**Items listed in a dataset**
******

(** ** COPY and MOVE *)
Definition IsJunkMailbox (name : gostring) : bool := EqualFold name "Junk" || EqualFold name "Spam".
Definition JunkMoveVerdict (from to : gostring) : bool * bool :=
  if IsJunkMailbox to && negb (IsJunkMailbox from) then (true, true)
  else if IsJunkMailbox from && negb (IsJunkMailbox to) && negb (EqualFold to "Trash") then (false, true)
  else (false, false).

Record Copied := { cp_src : list Z; cp_dst : list Z; cp_refs : list blobRef }.
Definition nothing_copied : Copied := {| cp_src := []; cp_dst := []; cp_refs := [] |}.

Definition copied_meta (id : gostring) uid (meta : MessageMetadata) : MessageMetadata := {|
  MessageID := id; UID := uid; Flags := Flags meta; InternalDate := InternalDate meta; Size := Size meta; ModSeq := 0;
  Subject := Subject meta; Date := Date meta; From := From meta; To := To meta; InReplyTo := InReplyTo meta;
  References := References meta; ThreadID := ThreadID meta; IsThreadRoot := IsThreadRoot meta |}.

Definition copyOne (io : IO) now user (source dest : gostring) uid (cp : Copied) st : result mstore_error Copied * MStore :=
  let meta := GetMessageMetadata user source uid (db st) in
  match ReadMessage user (MessageID meta) (msgStore st) with
  | Err e => (Err (EStore e), st)
  | Ok data =>
      match GetNextUID now user dest (db st) with
      | Err e => (Err (EDb e), st)
      | Ok (newUID, d) =>
          match storeBlob (file_written io) now user data (set_db (fun _ => d) st) with
          | (Err e, st) => (Err e, st)
          | (Ok id, st) =>
              let ref := {| ref_id := id; ref_size := Z.of_nat (length data) |} in
              if row_written io then
              (Ok {| cp_src := cp_src cp ++ [uid]; cp_dst := cp_dst cp ++ [newUID]; cp_refs := cp_refs cp ++ [ref] |},
                set_db (StoreMessageMetadata now user dest newUID (copied_meta id newUID meta)) st)
              else (Err ERowWrite, releaseBlobsLocked user [ref] st)
          end
      end
  end.

(** Copies made before a failure are taken back. *)
Definition undo_copies now user (dest : gostring) (cp : Copied) st : MStore :=
  releaseBlobs user (cp_refs cp) (foldl (fun st uid => set_db (DeleteMessage now user dest uid) st) st (cp_dst cp)).

Fixpoint copy_all (io : Z -> IO) now user (source dest : gostring) (uids : list Z) (cp : Copied) st : result mstore_error Copied * MStore :=
  match uids with
  | [] => (Ok cp, st)
  | uid :: r =>
      match copyOne (io uid) now user source dest uid cp st with
      | (Ok cp, st) => copy_all io now user source dest r cp st
      | (Err e, st) => (Err e, undo_copies now user dest cp st)
      end
  end.

Definition CopyMessagesUIDs (io : Z -> IO) now user (source dest seqSet : gostring) st : result mstore_error (Z * list Z * list Z) * MStore :=
  match ParseSequenceSet seqSet with
  | Err e => (Err (ESet e), st)
  | Ok ranges =>
      if too_many user source st then (Err ETooManyMessages, st)
      else match copy_all io now user source dest (map snd (selected_in ranges user source st)) nothing_copied st with
      | (Err e, st) => (Err e, st)
      | (Ok cp, st) =>
          let '(isSpam, report) := JunkMoveVerdict source dest in
          let st := if report && junkReport then set_reported (fun l => l ++ map (fun r => (user, ref_id r, isSpam)) (cp_refs cp)) st else st in
          (Ok (UIDValidity (GetMailbox user dest (db st)), cp_src cp, cp_dst cp), st)
      end
  end.

(** The originals that were copied are flagged; [row_written] of the write. *)
Definition flag_moved now user (source : gostring) (row : Z -> bool) (acc : option mstore_error * MStore) uid : option mstore_error * MStore :=
  match acc with
  | (Some e, st) => (Some e, st)
  | (None, st) =>
      let meta := GetMessageMetadata user source uid (db st) in
      if deleted meta then (None, st)
      else if row uid then (None, set_db (StoreMessageMetadata now user source uid (with_flags (Flags meta ++ ["\Deleted" : gostring]) meta)) st)
      else (Some ERowWrite, st)
  end.

Definition MoveMessagesUIDs (io : Z -> IO) (row : Z -> bool) now user (source dest seqSet : gostring) st : result mstore_error (Z * list Z * list Z) * MStore :=
  match CopyMessagesUIDs io now user source dest seqSet st with
  | (Err e, st) => (Err e, st)
  | (Ok (validity, src, dst), st) =>
      match foldl (flag_moved now user source row) (None, st) src with
      | (Some e, st) => (Err e, st)
      | (None, st) => (Ok (validity, src, dst), st)
      end
  end.
End Store.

******

**Directions**
Go through the records and show every line with the string "ranges" in it.

**Expected answer**
  | Ok ranges =>
      else match copy_all io now user source dest (map snd (selected_in ranges user source st)) nothing_copied st with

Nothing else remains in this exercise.